** TASK STATEMENT **
In the records below, find the line that contains "ST St A) f (Q" and the line that contains "-> Disk) (part". Set down exactly those lines and every line between them, and nothing more.

-=-=-=-=-

(* ===== verification/World.v ===== *)
(** * World: system calls among other processes

    A disk that other processes change too.  Before the [k]-th system call
    the others change the disk by [env k]; the call may be refused with an
    error ([refuses k]), and the clock then shows [clock k].  All three are
    arbitrary: theorems hold for every behaviour of the others that keeps
    what they state. *)

From S2P Require Export DiskCalls.
Local Open Scope Z_scope.

Record World := mkWorld { w_disk : Disk; w_tick : nat }.

Section world.
Context (env : nat -> Disk -> Disk) (refuses : nat -> option errc) (clock : nat -> Z).

Definition sys {A} (f : Z -> Disk -> errc + (A * Disk)) : ST World (errc + A) := fun w =>
  let k := w_tick w in
  let d := env k (w_disk w) in
  match refuses k with
  | Some e => (Ok (inl e), mkWorld d (S k))
  | None =>
      match f (clock k) d with
      | inl e => (Ok (inl e), mkWorld d (S k))
      | inr (a, d) => (Ok (inr a), mkWorld d (S k))
      end
  end.

(** An error becomes a [SysError]. *)
Definition or_throw {A} (m : ST World (errc + A)) : ST World A :=
  r ← m; match r with inl _ => slift (Throw SystemError) | inr a => mret a end.

Definition sys_stat (path : list bytes) : ST World (errc + PosixStat) :=
  sys (fun _ d => match maybeLstat path d with Some st => inr (st, d) | None => inl no_such_file_or_directory end).
Definition sys_result {A} (f : Z -> Disk -> result (A * Disk)) : ST World A :=
  or_throw (sys (fun now d => match f now d with Ok r => inr r | Throw _ => inl other_error end)).

(** libutil/file-system.cc *)
Definition lstat (path : list bytes) : ST World PosixStat := or_throw (sys_stat path).
Definition maybe_lstat (path : list bytes) : ST World (option PosixStat) :=
  r ← sys_stat path;
  match r with
  | inl no_such_file_or_directory => mret None
  | inl _ => slift (Throw SystemError)
  | inr st => mret (Some st)
  end.
Definition sys_chmod (path : list bytes) (mode : Z) : ST World unit :=
  sys_result (fun _ d => d ← chmod path mode d; Ok ((), d)).
Definition setWriteTime (path : list bytes) (time : Z) : ST World unit :=
  sys_result (fun _ d => d ← utimens path time d; Ok ((), d)).
Definition sys_link (src dst : list bytes) : ST World (errc + unit) :=
  sys (fun now d => match hard_link now src dst d with inl e => inl e | inr d => inr ((), d) end).
Definition sys_unlink (path : list bytes) : ST World (errc + unit) :=
  sys (fun now d => match DiskCalls.unlink now path d with inl e => inl e | inr d => inr ((), d) end).
Definition sys_rmdir (path : list bytes) : ST World (errc + unit) :=
  sys (fun now d => match rmdir now path d with inl e => inl e | inr d => inr ((), d) end).
Definition sys_rename (src dst : list bytes) : ST World (errc + unit) :=
  sys (fun now d => match rename now src dst d with inl e => inl e | inr d => inr ((), d) end).
Definition unlinkIfExists (path : list bytes) : ST World unit :=
  r ← sys_unlink path;
  match r with
  | inl no_such_file_or_directory | inr () => mret ()
  | inl _ => slift (Throw SystemError)
  end.

(** The entries [readdir] delivers. *)
Definition readDirectory_ (path : list bytes) : ST World (list (bytes * Node)) :=
  sys_result (fun _ d => match lookup_path d path with Some (NDir _ _ es) => Ok (es, d) | _ => Throw SystemError end).

End world.

(** ** What is kept of the disk

    [keeps Inv m Q]: [m] keeps the invariant of the disk, whether it returns
    or throws, and what it returns has [Q].  [disk_of] finds the disk in the
    state of the component. *)

Section keeps.
Context {St : Type} (disk_of : St -> Disk) (Inv : Disk -> Prop).

Definition keeps {A} (m : ST St A) (Q : A -> Prop) : Prop :=
  forall w, Inv (disk_of w) -> leads m w (fun a w' => Inv (disk_of w') /\ Q a) (fun _ w' => Inv (disk_of w')).

Lemma keeps_ret {A} (a : A) (Q : A -> Prop) : Q a -> keeps (mret a) Q.
Proof using Type. intros Hq w Hw. done. Qed.
Lemma keeps_throw {A} e (Q : A -> Prop) : keeps (slift (Throw e)) Q.
Proof using Type. intros w Hw. done. Qed.
Lemma keeps_lift {A} (m : result A) (Q : A -> Prop) : (forall a, m = Ok a -> Q a) -> keeps (slift m) Q.
Proof using Type. intros Hm w Hw. unfold leads, slift. destruct m; [|done]. split; [done|by apply Hm]. Qed.
Lemma keeps_gets {A} (f : St -> A) : keeps (gets f) (fun _ => True).
Proof using Type. intros w Hw. done. Qed.
Lemma keeps_modify f : (forall w, disk_of (f w) = disk_of w) -> keeps (Prelude.modify f) (fun _ => True).
Proof using Type. intros Hf w Hw. unfold leads, Prelude.modify. by rewrite Hf. Qed.

Lemma keeps_bind {A B} (m : ST St A) (f : A -> ST St B) (Q : A -> Prop) (R : B -> Prop) :
  keeps m Q -> (forall a, Q a -> keeps (f a) R) -> keeps (m ≫= f) R.
Proof using Type.
  intros Hm Hf w Hw. apply leads_bind. eapply leads_mono; [by apply Hm| |done].
  intros a w' [Hw' Ha]. by apply Hf.
Qed.

Lemma keeps_mono {A} (m : ST St A) (Q R : A -> Prop) : keeps m Q -> (forall a, Q a -> R a) -> keeps m R.
Proof using Type.
  intros Hm Hqr w Hw. eapply leads_mono; [by apply Hm| |done]. intros a w' [??]. split; [done|by apply Hqr].
Qed.

Lemma keeps_scatch {A} (m : ST St A) p h (Q : A -> Prop) : keeps m Q -> (forall e, keeps (h e) Q) -> keeps (scatch m p h) Q.
Proof using Type.
  intros Hm Hh w Hw. apply leads_scatch. eapply leads_mono; [by apply Hm|done|].
  intros e w' Hw'. cbn. destruct (p e); [by apply Hh|done].
Qed.

Lemma keeps_finally {A} (m : ST St A) f (Q : A -> Prop) :
  keeps m Q -> (forall w, Inv (disk_of w) -> Inv (disk_of (f w))) -> keeps (finally m f) Q.
Proof using Type.
  intros Hm Hf w Hw. apply leads_finally. eapply leads_mono; [by apply Hm| |].
  - intros a w' [Hw' Ha]. split; [by apply Hf|done].
  - intros e w' Hw'. by apply Hf.
Qed.

Lemma keeps_foreach {A} (f : A -> ST St unit) (l : list A) (R : A -> Prop) :
  Forall R l -> (forall x, R x -> keeps (f x) (fun _ => True)) -> keeps (sforeach f l) (fun _ => True).
Proof using Type.
  intros Hl Hf. induction Hl as [|x l Hx Hl IH]; [by apply keeps_ret|]. cbn [sforeach].
  eapply keeps_bind; [by apply Hf|]. intros _ _. exact IH.
Qed.

Lemma keeps_zoom {T A} (disk : T -> Disk) (part : St -> T) put (m : ST T A) (Q : A -> Prop) :
  (forall w, disk (part w) = disk_of w) -> (forall t w, disk_of (put t w) = disk t) ->
  (forall t, Inv (disk t) -> leads m t (fun a t' => Inv (disk t') /\ Q a) (fun _ t' => Inv (disk t'))) ->
  keeps (zoom part put m) Q.
Proof using Type.
  intros Hp Ht Hm w Hw. apply leads_zoom. rewrite <- Hp in Hw. eapply leads_mono; [by apply Hm| |].
  - intros a t Ha. by rewrite Ht.
  - intros e t He. by rewrite Ht.
Qed.
End keeps.

Section keeps_sys.
Context (env : nat -> Disk -> Disk) (refuses : nat -> option errc) (clock : nat -> Z).
Context (Inv : Disk -> Prop) (env_keeps : forall k d, Inv d -> Inv (env k d)).

Lemma keeps_sys {A} (f : Z -> Disk -> errc + (A * Disk)) (Q : A -> Prop) :
  (forall now d a d', Inv d -> f now d = inr (a, d') -> Inv d' /\ Q a) ->
  keeps w_disk Inv (sys env refuses clock f) (fun r => match r with inl _ => True | inr a => Q a end).
Proof using env_keeps.
  intros Hf w Hw. unfold leads, sys. pose proof (env_keeps (w_tick w) _ Hw) as He.
  destruct (refuses (w_tick w)); [done|]. destruct (f _ _) as [e|[a d']] eqn:Hr; [done|].
  by eapply Hf.
Qed.

Lemma keeps_or_throw {A} (m : ST World (errc + A)) (Q : A -> Prop) :
  keeps w_disk Inv m (fun r => match r with inl _ => True | inr a => Q a end) -> keeps w_disk Inv (or_throw m) Q.
Proof using Type.
  intros Hm. eapply keeps_bind; [exact Hm|]. intros [e|a] Ha; [apply keeps_throw|by apply keeps_ret].
Qed.

Lemma keeps_result {A} (f : Z -> Disk -> result (A * Disk)) (Q : A -> Prop) :
  (forall now d a d', Inv d -> f now d = Ok (a, d') -> Inv d' /\ Q a) -> keeps w_disk Inv (sys_result env refuses clock f) Q.
Proof using env_keeps.
  intros Hf. apply keeps_or_throw, keeps_sys. intros now d a d' Hd Hr. destruct (f now d) eqn:Hfd; [|done].
  injection Hr as ->. by eapply Hf.
Qed.

Lemma keeps_stat path (Q : PosixStat -> Prop) :
  (forall d st, Inv d -> maybeLstat path d = Some st -> Q st) ->
  keeps w_disk Inv (sys_stat env refuses clock path) (fun r => match r with inl _ => True | inr a => Q a end).
Proof using env_keeps.
  intros Hq. apply keeps_sys. intros now d st d' Hd.
  destruct (maybeLstat path d) as [st'|] eqn:Hst; [|done]. intros [= <- <-]. split; [done|by eapply Hq].
Qed.

Lemma keeps_lstat path (Q : PosixStat -> Prop) :
  (forall d st, Inv d -> maybeLstat path d = Some st -> Q st) -> keeps w_disk Inv (lstat env refuses clock path) Q.
Proof using env_keeps. intros Hq. by apply keeps_or_throw, keeps_stat. Qed.

Lemma keeps_maybe_lstat path (Q : PosixStat -> Prop) :
  (forall d st, Inv d -> maybeLstat path d = Some st -> Q st) ->
  keeps w_disk Inv (maybe_lstat env refuses clock path) (fun r => match r with None => True | Some st => Q st end).
Proof using env_keeps.
  intros Hq. eapply keeps_bind; [by apply keeps_stat|]. intros [e|st] Hst; [|by apply keeps_ret].
  destruct e; (apply keeps_throw || by apply keeps_ret).
Qed.

Lemma keeps_readDirectory path (Q : list (bytes * Node) -> Prop) :
  (forall d m t es, Inv d -> lookup_path d path = Some (NDir m t es) -> Q es) ->
  keeps w_disk Inv (readDirectory_ env refuses clock path) Q.
Proof using env_keeps.
  intros Hq. apply keeps_result. intros now d es d' Hd.
  destruct (lookup_path d path) as [[|m t es']|] eqn:Hl; [done| |done]. intros [= <- <-]. split; [done|by eapply Hq].
Qed.
End keeps_sys.

(** ** Paths whose contents are kept *)

(** What [lstat] tells of a file. *)
Definition stat_of (st : PosixStat) (f : File) : Prop :=
  match f with
  | Regular x c => ps_type st = S_IFREG /\ is_executable (ps_perm st) = x /\ ps_size st = length c
  | Symlink t => ps_type st = S_IFLNK /\ ps_size st = length t
  | Directory es => ps_type st = S_IFDIR
  end.

Lemma maybeLstat_of path d st f : maybeLstat path d = Some st -> view_at d path = Some f -> stat_of st f.
Proof.
  unfold maybeLstat. destruct (lookup_path d path) as [x|] eqn:Hl; [|done]. cbn [mbind option_bind].
  rewrite (view_at_lookup _ _ _ Hl). destruct x as [i|m t es]; cbn [stat_node].
  - rewrite view_NLeaf. destruct (inodes d !! i) as [[[c m|g] t]|]; [| |done]; intros [= <-] [= <-]; done.
  - rewrite view_NDir. intros [= <-]. destruct (view_entries _ es); [|done]. by intros [= <-].
Qed.

Definition holds (P : list bytes -> Prop) (V : list bytes -> option File) (d : Disk) : Prop :=
  forall p, P p -> view_at d p = V p.

Lemma holds_same P V d d' : holds P V d -> (forall p, view_at d' p = view_at d p) -> holds P V d'.
Proof. intros Hd Hs p Hp. rewrite Hs. by apply Hd. Qed.

(** What is kept: what the paths of [P] show, and [R]. *)
Definition Inv (P : list bytes -> Prop) (V : list bytes -> option File) (R : Disk -> Prop) (d : Disk) : Prop :=
  holds P V d /\ R d.

Lemma Inv_view P V R d d' (within : list bytes -> Prop) :
  (forall p, P p -> within p) -> (R d -> (forall p, within p -> view_at d' p = view_at d p) -> R d') ->
  Inv P V R d -> (forall p, within p -> view_at d' p = view_at d p) -> Inv P V R d'.
Proof. intros Hp Hr [Hh HR] Hs. split; [|by apply Hr]. intros p H. rewrite Hs by auto. by apply Hh. Qed.

(** ** Undisturbed runs

    Nobody else changes the disk and no call is refused. *)

Definition alone (_ : nat) (d : Disk) : Disk := d.
Definition granted (_ : nat) : option errc := None.

Section quiet.
Context (clock : nat -> Z).

Lemma quiet_sys {A} (f : Z -> Disk -> errc + (A * Disk)) w Q E :
  match f (clock (w_tick w)) (w_disk w) with
  | inl e => Q (inl e) (mkWorld (w_disk w) (S (w_tick w)))
  | inr (a, d) => Q (inr a) (mkWorld d (S (w_tick w)))
  end -> leads (sys alone granted clock f) w Q E.
Proof using Type. unfold leads, sys, alone, granted. by destruct (f _ _) as [e|[a d]]. Qed.

Lemma quiet_result {A} (f : Z -> Disk -> result (A * Disk)) w a d (Q : A -> World -> Prop) E :
  f (clock (w_tick w)) (w_disk w) = Ok (a, d) -> Q a (mkWorld d (S (w_tick w))) ->
  leads (sys_result alone granted clock f) w Q E.
Proof using Type. intros Hf Hq. apply leads_bind, quiet_sys. by rewrite Hf. Qed.

Lemma quiet_maybe_lstat path w (Q : option PosixStat -> World -> Prop) E :
  Q (maybeLstat path (w_disk w)) (mkWorld (w_disk w) (S (w_tick w))) -> leads (maybe_lstat alone granted clock path) w Q E.
Proof using Type. intros Hq. apply leads_bind, quiet_sys. by destruct (maybeLstat path (w_disk w)). Qed.

Lemma quiet_chmod path mode w d (Q : unit -> World -> Prop) E :
  chmod path mode (w_disk w) = Ok d -> Q () (mkWorld d (S (w_tick w))) -> leads (sys_chmod alone granted clock path mode) w Q E.
Proof using Type. intros Hc. apply quiet_result. by rewrite Hc. Qed.

Lemma quiet_readDirectory path w m t es (Q : list (bytes * Node) -> World -> Prop) E :
  lookup_path (w_disk w) path = Some (NDir m t es) -> Q es (mkWorld (w_disk w) (S (w_tick w))) ->
  leads (readDirectory_ alone granted clock path) w Q E.
Proof using Type. intros Hl. apply quiet_result. by rewrite Hl. Qed.
End quiet.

-=-=-=-=-

** ANSWER FOR THE TASK **
Lemma keeps_finally {A} (m : ST St A) f (Q : A -> Prop) :
  keeps m Q -> (forall w, Inv (disk_of w) -> Inv (disk_of (f w))) -> keeps (finally m f) Q.
Proof using Type.
  intros Hm Hf w Hw. apply leads_finally. eapply leads_mono; [by apply Hm| |].
  - intros a w' [Hw' Ha]. split; [by apply Hf|done].
  - intros e w' Hw'. by apply Hf.
Qed.

Lemma keeps_foreach {A} (f : A -> ST St unit) (l : list A) (R : A -> Prop) :
  Forall R l -> (forall x, R x -> keeps (f x) (fun _ => True)) -> keeps (sforeach f l) (fun _ => True).
Proof using Type.
  intros Hl Hf. induction Hl as [|x l Hx Hl IH]; [by apply keeps_ret|]. cbn [sforeach].
  eapply keeps_bind; [by apply Hf|]. intros _ _. exact IH.
Qed.

Lemma keeps_zoom {T A} (disk : T -> Disk) (part : St -> T) put (m : ST T A) (Q : A -> Prop) :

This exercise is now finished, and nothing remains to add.